1 сентября вечером Булгаков пошел в Большой театр — открытие сезона. А 2 сентября началась война, которую потом назовут второй мировой. Все театральные дела постепенно отступают на дальний план. С горьким юмором воспринимает писатель предложение театра инсценировать «Вешние воды».
В Ленинграде, куда Булгаковы уехали 10 сентября, здоровье Михаила Афанасьевича резко ухудшилось. После первого же разговора с врачом был поставлен диагноз, безнадежность которого у доктора Булгакова сомнений не вызвала: нефросклероз. В мире кипят события, фашисты взяли Варшаву, но до булгаковского дома все доходит глухо: «мы поражены своей бедой».

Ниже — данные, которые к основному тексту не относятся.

(* ===== verification/BTAlloc.v ===== *)
(** * Allocation of nodes (core/BTreeAllocate.c) and the header (core/BTreeMiscOps.c)

    The node map is a bit map, one bit per node, kept in the third record of the
    header node and in the map nodes chained to it by fLink; its 16-bit words are
    big-endian in memory too, so the code swaps each word it looks into. *)

From S2P Require Import Prelude HfsFormat Bytes BTNode NodeReserve BTStore.

Definition kHeaderNodeNum : Z := 0.
Definition sizeof_BTHeaderRec : Z := 106.

(** OSSwapBigToHostInt16 on a little-endian machine. *)
Definition SWAP_BE16 (w : Z) : Z := Z.lor (Z.shiftl (Z.land w 255) 8) (Z.shiftr w 8).

Definition M_MapRecordSize (nodeSize : Z) : Z := nodeSize - sizeof_BTNodeDescriptor - 6.
Definition M_HeaderMapRecordSize (nodeSize : Z) : Z :=
  nodeSize - sizeof_BTNodeDescriptor - sizeof_BTHeaderRec - 128 - 8.

(** ** UpdateHeader *)

(** The stores into the header record, behind the node descriptor. *)
Definition store_header (b : BTreeControlBlock) (node : bytes) : option bytes :=
  let h := sizeof_BTNodeDescriptor in
  node ← st16 node h (treeDepth b);
  node ← st32 node (h + 2) (rootNode b);
  node ← st32 node (h + 6) (leafRecords b);
  node ← st32 node (h + 10) (firstLeafNode b);
  node ← st32 node (h + 14) (lastLeafNode b);
  node ← st16 node (h + 18) (nodeSize b);
  node ← st16 node (h + 20) (maxKeyLength b);
  node ← st32 node (h + 22) (totalNodes b);
  node ← st32 node (h + 26) (freeNodes b);
  st8 node (h + 36) (btreeType b).

Definition UpdateHeader (forceWrite : bool) : BT Z :=
  b ← btcb;
  if Z.land (flags b) kBTHeaderDirty =? 0 then mret noErr else
  '(err, node) ← GetNode kHeaderNodeNum 0;
  if negb (err =? noErr) then mret err else
  _ ← update_node node (store_header b);
  '(err, _) ← UpdateNode node;
  _ ← modify_btcb (fun b => with_flags (Z.land (flags b) (Z.lnot kBTHeaderDirty)) b);
  mret err.

(** ** GetMapNode *)

Definition GetMapNode_exit (err : Z) (nodePtr : NodeRec) : BT (Z * NodeRec * Z * Z) :=
  '(_, nodePtr) ← ReleaseNode nodePtr; mret (err, nodePtr, 0, 0).

(** The error, the node, and the offset and size of the map record in it. *)
Definition GetMapNode (nodePtr : NodeRec) : BT (Z * NodeRec * Z * Z) :=
  b ← btcb;
  let finish nodePtr mapIndex :=
    mapPtr ← read_node nodePtr (fun node => GetRecordAddress b node mapIndex);
    mapSize ← read_node nodePtr (fun node => GetRecordSize b node mapIndex);
    mret (noErr, nodePtr, mapPtr, mapSize) in
  match nodePtr with
  | Some _ =>
      nextNodeNum ← read_node nodePtr nd_fLink;
      if nextNodeNum =? 0 then GetMapNode_exit fsBTNoMoreMapNodesErr nodePtr else
      '(err, nodePtr) ← ReleaseNode nodePtr;
      exit_on_error err (GetMapNode_exit err nodePtr) (
      '(err, nodePtr) ← GetNode nextNodeNum 0;
      exit_on_error err (GetMapNode_exit err nodePtr) (
      kind ← read_node nodePtr nd_kind;
      if negb (kind =? kBTMapNode) then GetMapNode_exit fsBTBadNodeType nodePtr else
      _ ← modify_btcb incr_numMapNodesRead;
      finish nodePtr 0))
  | None =>
      '(err, nodePtr) ← GetNode kHeaderNodeNum 0;
      exit_on_error err (GetMapNode_exit err nodePtr) (
      kind ← read_node nodePtr nd_kind;
      if negb (kind =? kBTHeaderNode) then GetMapNode_exit fsBTInvalidHeaderErr nodePtr else
      finish nodePtr 2)
  end.

(** ** AllocateNode *)

(** The allocation is counted in the reserve of the current thread. *)
Definition BTUpdateReserve (nodes : Z) : BT unit :=
  modify_file (fun s => with_nr (nr_update (f_nr s) (f_thread s) (f_vnode s) nodes) s).

(** The scan for a word with a free bit; the result is where [pos] stops. *)
Fixpoint find_free_word (node : bytes) (pos : Z) (size : nat) : option Z :=
  match size with
  | O => Some pos
  | S size =>
      w ← ld16 node pos;
      if negb (w =? 0xFFFF) then Some (pos + 2) else find_free_word node (pos + 2) size
  end.

Fixpoint find_free_bit (freeWord mask bitOffset : Z) (fuel : nat) : Z * Z :=
  match fuel with
  | O => (mask, bitOffset)
  | S fuel =>
      if Z.land freeWord mask =? 0 then (mask, bitOffset) else
      let mask := Z.shiftr mask 1 in
      let bitOffset := bitOffset - 1 in
      if bitOffset =? 0 then (mask, bitOffset) else find_free_bit freeWord mask bitOffset fuel
  end.

Definition AllocateNode_exit (err : Z) (node : NodeRec) : BT (Z * Z) :=
  _ ← ReleaseNode node; mret (err, 0).

(** From the word at [pos] on: the free bit, its node number, and the update. *)
Definition AllocateNode_found (node : NodeRec) (pos mapPtr nodeNumber : Z) : BT (Z * Z) :=
  w ← read_node node (fun n => ld16 n pos);
  let '(mask, bitOffset) := find_free_bit (SWAP_BE16 w) 0x8000 15 16 in
  let nodeNumber := u32 (nodeNumber + Z.shiftl ((pos - mapPtr) / 2) 4 + (15 - bitOffset)) in
  b ← btcb;
  if totalNodes b <=? nodeNumber then AllocateNode_exit fsBTFullErr node else
  _ ← update_node node (fun n => st16 n pos (Z.lor w (SWAP_BE16 mask)));
  '(err, node) ← UpdateNode node;
  exit_on_error err (AllocateNode_exit err node) (
  _ ← modify_btcb (fun b => with_freeNodes (u32 (freeNodes b - 1)) b);
  _ ← M_BTreeHeaderDirty;
  _ ← BTUpdateReserve 1;
  mret (noErr, nodeNumber)).

(** The search through the map nodes. *)
Fixpoint AllocateNode_loop (node : NodeRec) (nodeNumber : Z) (fuel : nat) : BT (Z * Z) :=
  match fuel with
  | O => fault
  | S fuel =>
      '(err, node, mapPtr, mapSize) ← GetMapNode node;
      exit_on_error err (AllocateNode_exit err node) (
      pos ← read_node node (fun n => find_free_word n mapPtr (Z.to_nat (Z.shiftr mapSize 1)));
      let pos := pos - 2 in
      w ← read_node node (fun n => ld16 n pos);
      if negb (w =? 0xFFFF) then AllocateNode_found node pos mapPtr nodeNumber
      else AllocateNode_loop node (u32 (nodeNumber + Z.shiftl mapSize 3)) fuel)
  end.

(** A chain of map nodes without a cycle has fewer than totalNodes nodes. *)
Definition AllocateNode : BT (Z * Z) :=
  b ← btcb; AllocateNode_loop None 0 (S (Z.to_nat (totalNodes b))).

(** ** FreeNode *)

Definition FreeNode_exit (err : Z) (node : NodeRec) : BT Z := _ ← ReleaseNode node; mret err.

Definition FreeNode_found (node : NodeRec) (mapPos mapSize nodeIndex nodeNum : Z) : BT Z :=
  let nodeNum := u32 (nodeNum - (nodeIndex - Z.shiftl mapSize 3)) in
  let bitOffset := 15 - Z.land nodeNum 0xF in
  let mapPos := mapPos + 2 * Z.shiftr nodeNum 4 in
  _ ← update_node node (fun n =>
        w ← ld16 n mapPos;
        st16 n mapPos (Z.land w (SWAP_BE16 (u16 (Z.lnot (Z.shiftl 1 bitOffset))))));
  '(err, node) ← UpdateNode node;
  exit_on_error err (FreeNode_exit err node) (
  _ ← modify_btcb (fun b => with_freeNodes (u32 (freeNodes b + 1)) b);
  _ ← M_BTreeHeaderDirty;
  mret noErr).

Fixpoint FreeNode_loop (node : NodeRec) (mapPos mapSize nodeIndex nodeNum : Z) (fuel : nat) : BT Z :=
  match fuel with
  | O => fault
  | S fuel =>
      if nodeIndex <=? nodeNum then
        '(err, node, mapPos, mapSize) ← GetMapNode node;
        exit_on_error err (FreeNode_exit err node) (
        FreeNode_loop node mapPos mapSize (u32 (nodeIndex + Z.shiftl mapSize 3)) nodeNum fuel)
      else FreeNode_found node mapPos mapSize nodeIndex nodeNum
  end.

Definition FreeNode (nodeNum : Z) : BT Z :=
  b ← btcb; FreeNode_loop None 0 0 0 nodeNum (S (S (Z.to_nat (totalNodes b)))).

(** ** ExtendBTree *)

Fixpoint CalcMapBits_loop (nodeSize totalNodes mapBits : Z) (fuel : nat) : Z :=
  match fuel with
  | O => mapBits
  | S fuel =>
      if mapBits <? totalNodes
      then CalcMapBits_loop nodeSize totalNodes (u32 (mapBits + Z.shiftl (M_MapRecordSize nodeSize) 3)) fuel
      else mapBits
  end.

Definition CalcMapBits (b : BTreeControlBlock) : Z :=
  CalcMapBits_loop (nodeSize b) (totalNodes b) (u32 (Z.shiftl (M_HeaderMapRecordSize (nodeSize b)) 3))
    (S (Z.to_nat (totalNodes b))).

(** SetEndOfForkProc: given the size and clump size of the fork and the bounds
    asked for, its result and the new size. *)
Definition SetEndOfForkProc : Type := Z -> Z -> Z -> Z -> Z * Z.

(** The last map record seen: its node, offset, bits and first bit. *)
Record map_pos := mkMapPos {
  mp_node : NodeRec;
  mp_start : Z;
  mp_bits : Z;
  mp_startBit : Z;
  mp_total : Z;   (* totalMapBits *)
}.

(** Count the bits of the node map, up to its last node. *)
Fixpoint ExtendBTree_count (mapNode : NodeRec) (totalMapBits : Z) (fuel : nat) : BT (Z * map_pos) :=
  match fuel with
  | O => fault
  | S fuel =>
      '(err, mapNode, mapStart, mapSize) ← GetMapNode mapNode;
      if negb (err =? noErr) then mret (err, mkMapPos mapNode 0 0 0 0) else
      let mapBits := Z.shiftl mapSize 3 in
      let recStartBit := totalMapBits in
      let totalMapBits := u32 (totalMapBits + mapBits) in
      next ← read_node mapNode nd_fLink;
      if negb (next =? 0) then ExtendBTree_count mapNode totalMapBits fuel
      else mret (noErr, mkMapPos mapNode mapStart mapBits recStartBit totalMapBits)
  end.

(** Initialize the new map nodes, [nodeNum] to [last]. *)
Fixpoint ExtendBTree_init (nodeNum last : Z) (fuel : nat) : BT (Z * NodeRec) :=
  match fuel with
  | O => fault
  | S fuel =>
      b ← btcb;
      '(err, newNode) ← GetNewNode nodeNum;
      if negb (err =? noErr) then mret (err, newNode) else
      _ ← update_node newNode (fun n =>
            n ← set_numRecords n 1;
            n ← set_kind n kBTMapNode;
            st16 n (nodeSize b - 4) (nodeSize b - 6));
      if nodeNum =? last then UpdateNode newNode else
      let nodeNum := u32 (nodeNum + 1) in
      _ ← update_node newNode (fun n => set_fLink n nodeNum);
      '(err, newNode) ← UpdateNode newNode;
      if negb (err =? noErr) then mret (err, newNode) else
      ExtendBTree_init nodeNum last fuel
  end.

(** Go to the map record that holds the bit of [nodeNum]. *)
Fixpoint ExtendBTree_seek (p : map_pos) (nodeNum : Z) (fuel : nat) : BT (Z * map_pos) :=
  match fuel with
  | O => fault
  | S fuel =>
      if mp_bits p <=? u32 (nodeNum - mp_startBit p) then
        nextNodeNum ← read_node (mp_node p) nd_fLink;
        if nextNodeNum =? 0 then mret (fsBTNoMoreMapNodesErr, p) else
        '(err, mapNode) ← UpdateNode (mp_node p);
        if negb (err =? noErr) then mret (err, mkMapPos mapNode 0 0 0 0) else
        '(err, mapNode) ← GetNode nextNodeNum 0;
        if negb (err =? noErr) then mret (err, mkMapPos mapNode 0 0 0 0) else
        b ← btcb;
        mapStart ← read_node mapNode (fun n => GetRecordAddress b n 0);
        mapSize ← read_node mapNode (fun n => GetRecordSize b n 0);
        let mapBits := Z.shiftl mapSize 3 in
        ExtendBTree_seek
          (mkMapPos mapNode mapStart mapBits (mp_total p) (u32 (mp_total p + mapBits))) nodeNum fuel
      else mret (noErr, p)
  end.

(** Mark the new map nodes allocated. *)
Fixpoint ExtendBTree_mark (p : map_pos) (nodeNum last : Z) (fuel : nat) : BT (Z * map_pos) :=
  match fuel with
  | O => fault
  | S fuel =>
      b ← btcb;
      '(err, p) ← ExtendBTree_seek p nodeNum (S (Z.to_nat (totalNodes b)));
      if negb (err =? noErr) then mret (err, p) else
      let rel := u32 (nodeNum - mp_startBit p) in
      let mapPos := mp_start p + 2 * Z.shiftr rel 4 in
      let bitInWord := 15 - Z.land rel 0xF in
      _ ← update_node (mp_node p) (fun n =>
            w ← ld16 n mapPos; st16 n mapPos (Z.lor w (SWAP_BE16 (Z.shiftl 1 bitInWord))));
      let nodeNum := u32 (nodeNum + 1) in
      if nodeNum <=? last then ExtendBTree_mark p nodeNum last fuel else mret (noErr, p)
  end.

В декабре в санатории «Барвиха» Булгаков сначала пытается править «Батум», а потом на протяжении всех месяцев смертельной болезни идет завершающая правка романа. М. Чудакова по рукописи опубликовала те строки (они выделены курсивом), которые появились в романе именно в это время: «Боги, боги мои! Как грустна вечерняя земля! Как таинственны туманы над болотами [как загадочны леса]. Кто блуждал в этих туманах, кто много страдал перед смертью, кто летел над этой землей, неся на себе непосильный груз [бремя], тот это знает. Это знает уставший. И он без сожаления покидает туманы земли, ее болотца и реки, он отдается с легким сердцем в руки смерти, зная, что только она одна…» 7.

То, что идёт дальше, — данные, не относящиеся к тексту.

(* ===== verification/BTAllocProps.v ===== *)
(** * Properties of node allocation

    The node map as one sequence of bits: AllocateNode takes the first clear bit,
    FreeNode clears the bit of its node; the reserve kept in the control block is
    the sum of the reserves in the table. *)

From S2P Require Import Prelude HfsFormat Bytes BTNode NodeReserve BTStore BTAlloc.

(** ** Bits of a word *)

(** The bits of a word of the map, in the order of the nodes they stand for. *)
Definition word_bits (w : Z) : list bool :=
  (fun k => Z.testbit (SWAP_BE16 w) (15 - Z.of_nat k)) <$> seq 0 16.

Definition u16_ok (w : Z) : Prop := 0 <= w <= UINT16_MAX.

Lemma word_bits_full : word_bits 0xFFFF = replicate 16 true.
Proof. reflexivity. Qed.

Lemma length_word_bits w : length (word_bits w) = 16%nat.
Proof. reflexivity. Qed.

Lemma word_bits_lookup w i :
  (i < 16)%nat -> word_bits w !! i = Some (Z.testbit (SWAP_BE16 w) (15 - Z.of_nat i)).
Proof. intros Hi. unfold word_bits. by rewrite list_lookup_fmap, lookup_seq_lt by lia. Qed.

Lemma testbit_SWAP w i :
  u16_ok w -> 0 <= i ->
  Z.testbit (SWAP_BE16 w) i =
  if i <? 8 then Z.testbit w (i + 8) else if i <? 16 then Z.testbit w (i - 8) else false.
Proof.
  unfold u16_ok, UINT16_MAX. intros Hw Hi. unfold SWAP_BE16.
  rewrite Z.lor_spec, Z.shiftr_spec by lia. change 255 with (Z.ones 8).
  assert (forall j, 16 <= j -> Z.testbit w j = false) as Hhi.
  { intros j Hj. rewrite <- (Z.mod_small w (2 ^ 16)) by lia. apply Z.mod_pow2_bits_high. lia. }
  destruct (Z.ltb_spec i 8).
  - rewrite Z.shiftl_spec_low by lia. done.
  - rewrite Z.shiftl_spec, Z.land_spec by lia. rewrite (Hhi (i + 8)) by lia. rewrite orb_false_r.
    destruct (Z.ltb_spec i 16).
    + rewrite Z.ones_spec_low by lia. by rewrite andb_true_r.
    + rewrite Z.ones_spec_high by lia. by rewrite andb_false_r.
Qed.

Lemma u16_land w m : u16_ok w -> 0 <= m -> u16_ok (Z.land w m).
Proof.
  unfold u16_ok, UINT16_MAX. intros Hw Hm. assert (0 <= Z.land w m) by (apply Z.land_nonneg; lia).
  split; [done|]. assert (Z.land w m < 2 ^ 16); [|lia].
  destruct (decide (Z.land w m = 0)) as [->|]; [lia|]. apply Z.log2_lt_pow2; [lia|].
  destruct (decide (w = 0)) as [->|]; [done|].
  pose proof (Z.log2_land w m). assert (Z.log2 w < 16) by (apply Z.log2_lt_pow2; lia). lia.
Qed.

(** Clearing the bit of node [k] of a word. *)
Definition clear_bit (w : Z) (k : Z) : Z := Z.land w (SWAP_BE16 (u16 (Z.lnot (Z.shiftl 1 (15 - k))))).

Lemma clear_mask_bits k i : 0 <= k < 16 -> 0 <= i < 16 ->
  u16_ok (SWAP_BE16 (u16 (Z.lnot (Z.shiftl 1 (15 - k))))) /\
  (if i <? 8 then Z.testbit (SWAP_BE16 (u16 (Z.lnot (Z.shiftl 1 (15 - k))))) (i + 8)
   else Z.testbit (SWAP_BE16 (u16 (Z.lnot (Z.shiftl 1 (15 - k))))) (i - 8)) = negb (i =? 15 - k).
Proof.
  intros Hk Hi.
  assert (k ∈ seqZ 0 16 /\ i ∈ seqZ 0 16) as [Hk' Hi'] by (rewrite !elem_of_seqZ; lia).
  clear Hk Hi. revert Hk' Hi'.
  assert (forallb (fun k => forallb (fun i =>
    let m := SWAP_BE16 (u16 (Z.lnot (Z.shiftl 1 (15 - k)))) in
    (0 <=? m) && (m <=? UINT16_MAX) &&
    eqb (if i <? 8 then Z.testbit m (i + 8) else Z.testbit m (i - 8)) (negb (i =? 15 - k))) (seqZ 0 16)) (seqZ 0 16) = true)
    as H by (vm_compute; reflexivity).
  intros Hk Hi. rewrite forallb_forall in H. specialize (H k ltac:(by apply list_elem_of_In)).
  rewrite forallb_forall in H. specialize (H i ltac:(by apply list_elem_of_In)). cbv zeta in H.
  rewrite !andb_true_iff, eqb_true_iff in H. unfold u16_ok. split; [lia|]. by destruct H as [_ H].
Qed.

Это строки прощания с земной жизнью.
Безнадежное положение Булгакова становится известным его друзьям. Стремясь успеть сказать какие-то важные слова, Павел Попов пишет 5 декабря: «Видаю я тебя или не видаю, ты для меня то, что украшает жизнь… Когда спросили одного русского, не к варварскому ли племени он принадлежит, то тот ответил: „раз в прошлом моего народа был Пушкин и Гоголь, я не могу считать себя варваром“… Так вот, будучи твоим современником, не чувствуешь, что безлюдно; читая строки, тобой написанные, знаешь, что… искусство слова не покинуло людей» 8.
28 декабря 1939 года, вернувшись из санатория, Булгаков сообщает другу киевской юности А. Гдешинскому: «Если откровенно и по секрету тебе сказать, сосет меня мысль, что вернулся я умирать. Это меня не устраивает по одной причине: мучительно, канительно и пошло. Как известно, есть один приличный вид смерти — от огнестрельного оружия, но такового у меня, к сожалению, не имеется.

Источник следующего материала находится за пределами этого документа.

(* ===== verification/BTMisc.v ===== *)
(** * B-tree support routines (core/BTreeMiscOps.c)

    The checks on a header record and on the parameters of an insertion, the
    replacement of a record in place, and the use of an iterator's hint. *)

From S2P Require Import Prelude HfsFormat Bytes BTNode BTRotate NodeReserve BTStore BTAlloc BTTree.

(** ** Sizes *)

Definition CalcKeyRecordSize (keySize recSize : Z) : Z :=
  let keySize := if M_IsOdd keySize then u16 (keySize + 1) else keySize in
  let recSize := if M_IsOdd recSize then u16 (recSize + 1) else recSize in
  u16 (keySize + recSize).

(** ** VerifyHeader *)

(** The fields of BTHeaderRec (core/hfs_format.h) that are looked at. *)
Record BTHeaderRec := mkHeader {
  h_treeDepth : Z;
  h_rootNode : Z;
  h_firstLeafNode : Z;
  h_lastLeafNode : Z;
  h_nodeSize : Z;
  h_totalNodes : Z;
  h_freeNodes : Z;
  h_btreeType : Z;
}.

Definition kUserBTreeType : Z := 128.
Definition kReservedBTreeType : Z := 255.

Definition VerifyHeader (fcbEOF : Z) (header : BTHeaderRec) : Z :=
  if negb (bool_decide (h_nodeSize header ∈ [512; 1024; 2048; 4096; 8192; 16384; 32768]))
  then fsBTInvalidHeaderErr else
  let totalNodes := h_totalNodes header in
  let forkSize := u64 (totalNodes * h_nodeSize header) in
  if u64 fcbEOF <? forkSize then fsBTInvalidHeaderErr
  else if totalNodes <=? h_freeNodes header then fsBTInvalidHeaderErr
  else if totalNodes <=? h_rootNode header then fsBTInvalidHeaderErr
  else if totalNodes <=? h_firstLeafNode header then fsBTInvalidHeaderErr
  else if totalNodes <=? h_lastLeafNode header then fsBTInvalidHeaderErr
  else if Z.of_nat kMaxTreeDepth <? h_treeDepth header then fsBTInvalidHeaderErr
  else if (h_btreeType header =? 0) || (h_btreeType header =? kUserBTreeType)
          || (h_btreeType header =? kReservedBTreeType) then noErr
  else fsBTUnknownVersionErr.

Definition TreeIsDirty (b : BTreeControlBlock) : Z := Z.land (flags b) kBTHeaderDirty.

(** ** Iterators (core/BTreesInternal.h) *)

Record BTreeHint := mkHint { ht_writeCount : Z; ht_nodeNum : Z; ht_index : Z }.
Record BTreeIterator := mkIter { it_hint : BTreeHint; it_key : bytes }.

Definition with_hint (hint : BTreeHint) (it : BTreeIterator) : BTreeIterator := mkIter hint (it_key it).
Definition no_hint : BTreeHint := mkHint 0 0 0.

(** ** CheckInsertParams *)

(** The pointers are not nil; the key size is the one of the iterator's key. *)
Definition CheckInsertParams (b : BTreeControlBlock) (iterator : BTreeIterator) (recordLen : Z) : option Z :=
  if recordLen =? 0 then Some paramErr else
  keySize ← CalcKeySize b (it_key iterator);
  if Z.shiftr (nodeSize b) 1 <? CalcKeyRecordSize (u16 keySize) recordLen then Some fsBTRecordTooLargeErr
  else Some noErr.

(** ** TrySimpleReplace *)

(** Whether the record was put in, and the node. *)
Definition TrySimpleReplace (cmp : KeyCompareProc) (b : BTreeControlBlock) (node : bytes) (key record : bytes)
    (recordLen : Z) : option (bool * bytes) :=
  kind ← nd_kind node;
  if negb (kind =? kBTLeafNode) then Some (false, node) else
  '(foundIt, index) ← SearchNode cmp b node key;
  if negb foundIt then Some (false, node) else
  keySize ← CalcKeySize b key;
  let keySize := u16 keySize in
  let spaceNeeded := CalcKeyRecordSize keySize recordLen in
  oldSpace ← GetRecordSize b node index;
  if spaceNeeded =? oldSpace then
    dst ← GetRecordAddress b node index;
    let keySize := if M_IsOdd keySize then u16 (keySize + 1) else keySize in
    node ← bcopy_from record 0 node (dst + keySize) recordLen;
    Some (true, node)
  else
    free ← GetNodeFreeSize b node;
    if spaceNeeded <=? free + oldSpace then
      node ← DeleteRecord b node index;
      keyLength ← KeyLength b key;
      '(_, node) ← InsertKeyRecord b node index key keyLength record recordLen;
      Some (true, node)
    else Some (false, node).

(** ** IsItAHint *)

Definition IsItAHint (iterator : BTreeIterator) : BT bool :=
  _ ← modify_btcb incr_numHintChecks;
  if ht_nodeNum (it_hint iterator) =? 0 then mret false
  else _ ← modify_btcb incr_numPossibleHints; mret true.

(** ** FindIteratorPosition *)

(** The error, the iterator (its hint may be dropped), the three descriptors, the
    node number, the index and whether the record was found. *)
Record position := mkPosition {
  fp_err : Z;
  fp_iter : BTreeIterator;
  fp_left : NodeRec;
  fp_middle : NodeRec;
  fp_right : NodeRec;
  fp_nodeNum : Z;
  fp_index : Z;
  fp_found : bool;
}.

Definition fp_exit (err : Z) (it : BTreeIterator) (leftN middleN rightN : NodeRec) : BT position :=
  '(_, leftN) ← ReleaseNode leftN;
  '(_, middleN) ← ReleaseNode middleN;
  '(_, rightN) ← ReleaseNode rightN;
  mret (mkPosition err it leftN middleN rightN 0 0 false).

(** SearchTheTree *)
Definition fp_search (cmp : KeyCompareProc) (it : BTreeIterator) (leftN middleN rightN : NodeRec) : BT position :=
  '(err, leftN) ← ReleaseNode leftN;
  exit_on_error err (fp_exit err it leftN middleN rightN) (
  '(err, middleN) ← ReleaseNode middleN;
  exit_on_error err (fp_exit err it leftN middleN rightN) (
  '(err, rightN) ← ReleaseNode rightN;
  exit_on_error err (fp_exit err it leftN middleN rightN) (
  out ← SearchTree cmp (it_key it) new_path;
  if (so_err out =? noErr) || (so_err out =? fsBTRecordNotFoundErr) then
    mret (mkPosition noErr it leftN (so_node out) rightN (so_nodeNum out) (so_index out) (so_err out =? noErr))
  else fp_exit (so_err out) it leftN (so_node out) rightN))).

(** The node is a leaf with records. *)
Definition leaf_with_records (node : bytes) : option bool :=
  kind ← nd_kind node; n ← nd_numRecords node; Some ((kind =? kBTLeafNode) && (0 <? n)).

Definition GetRightSiblingNode (node : NodeRec) : BT (Z * NodeRec) :=
  fLink ← read_node node nd_fLink; GetNode fLink 0.

(** The key is before the hinted node: look in its left sibling. *)
Definition fp_left_of (cmp : KeyCompareProc) (it : BTreeIterator) (middleN : NodeRec) (nodeNum index : Z) : BT position :=
  b ← btcb;
  bLink ← read_node middleN nd_bLink;
  if bLink =? 0 then mret (mkPosition noErr it None middleN None nodeNum index false) else
  '(err, middleN) ← ReleaseNode middleN;
  exit_on_error err (fp_exit err it None middleN None) (
  '(err, leftN) ← GetNode bLink 0;
  exit_on_error err (fp_exit err it leftN middleN None) (
  '(err, middleN) ← GetRightSiblingNode leftN;
  exit_on_error err (fp_exit err it leftN middleN None) (
  ok ← read_node leftN leaf_with_records;
  if negb ok then fp_search cmp it leftN middleN None else
  '(foundIt, leftIndex) ← read_node leftN (fun n => SearchNode cmp b n (it_key it));
  n ← read_node leftN nd_numRecords;
  if (foundIt : bool) then mret (mkPosition noErr it None leftN middleN bLink leftIndex true)
  else if leftIndex =? 0 then fp_search cmp it leftN middleN None
  else if n <=? leftIndex then
    fLink ← read_node leftN nd_fLink;
    mret (mkPosition noErr it leftN middleN None fLink index false)
  else mret (mkPosition noErr it None leftN middleN bLink leftIndex false)))).

(** The key is after the hinted node: look in its right sibling. *)
Definition fp_right_of (cmp : KeyCompareProc) (it : BTreeIterator) (middleN : NodeRec) (nodeNum index : Z) : BT position :=
  b ← btcb;
  fLink ← read_node middleN nd_fLink;
  if fLink =? 0 then mret (mkPosition noErr it None middleN None nodeNum index false) else
  '(err, rightN) ← GetRightSiblingNode middleN;
  exit_on_error err (fp_exit err it None middleN rightN) (
  ok ← read_node rightN leaf_with_records;
  if negb ok then fp_search cmp it None middleN rightN else
  '(foundIt, rightIndex) ← read_node rightN (fun n => SearchNode cmp b n (it_key it));
  n ← read_node rightN nd_numRecords;
  if n <=? rightIndex then fp_search cmp it None middleN rightN
  else mret (mkPosition noErr it middleN rightN None fLink rightIndex foundIt)).

Definition FindIteratorPosition (cmp : KeyCompareProc) (it : BTreeIterator) : BT position :=
  validHint ← IsItAHint it;
  if negb validHint then fp_search cmp it None None None else
  let nodeNum := ht_nodeNum (it_hint it) in
  '(err, middleN) ← GetNode nodeNum kGetNodeHint;
  if err =? fsBTInvalidNodeErr then fp_search cmp it None middleN None else
  exit_on_error err (fp_exit err it None middleN None) (
  b ← btcb;
  ok ← read_node middleN leaf_with_records;
  if negb ok then fp_search cmp it None middleN None else
  '(foundIt, index) ← read_node middleN (fun n => SearchNode cmp b n (it_key it));
  if (foundIt : bool) then
    _ ← modify_btcb incr_numValidHints;
    mret (mkPosition noErr it None middleN None nodeNum index true)
  else
  let h := it_hint it in
  let it := with_hint (mkHint (ht_writeCount h) 0 (ht_index h)) it in
  n ← read_node middleN nd_numRecords;
  if index =? 0 then fp_left_of cmp it middleN nodeNum index
  else if n <=? index then fp_right_of cmp it middleN nodeNum index
  else fp_search cmp it None middleN None).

От всего сердца желаю тебе здоровья — видеть солнце, слышать море, слушать музыку».
Новый, 1940 год встретили дома, при свечах: «Ермолинский — с рюмкой водки в руках, мы с Сережей — белым вином, а Миша — с мензуркой микстуры. Сделали чучело Мишиной болезни — с лисьей головой (от моей чернобурки), и Сережа, по жребию, расстрелял его. Было много звонков по телефону от мхатчиков (Оля, Виленкин, Федя, Гжельский, Книппер, Хмелев, Николай Эрдман, Раевский)».
Январь выдался на редкость студеный. «Меня морозы совершенно искалечили», — пожалуется Булгаков П. Попову. «24 января. 42°. За окном какая-то белая пелена, густой дым», — подтвердит Е. С. Булгакова в дневнике. В один из таких морозных дней пошли на Поварскую, в Союз писателей к А. Фадееву, который начал бывать в булгаковском доме еще в начале болезни. Не застав, остались обедать в ресторане. «Миша был в черных очках и в своей шапочке, отчего публика… смотрела во все глаза на него — взгляды эти непередаваемы. Возвращались в морозном тумане».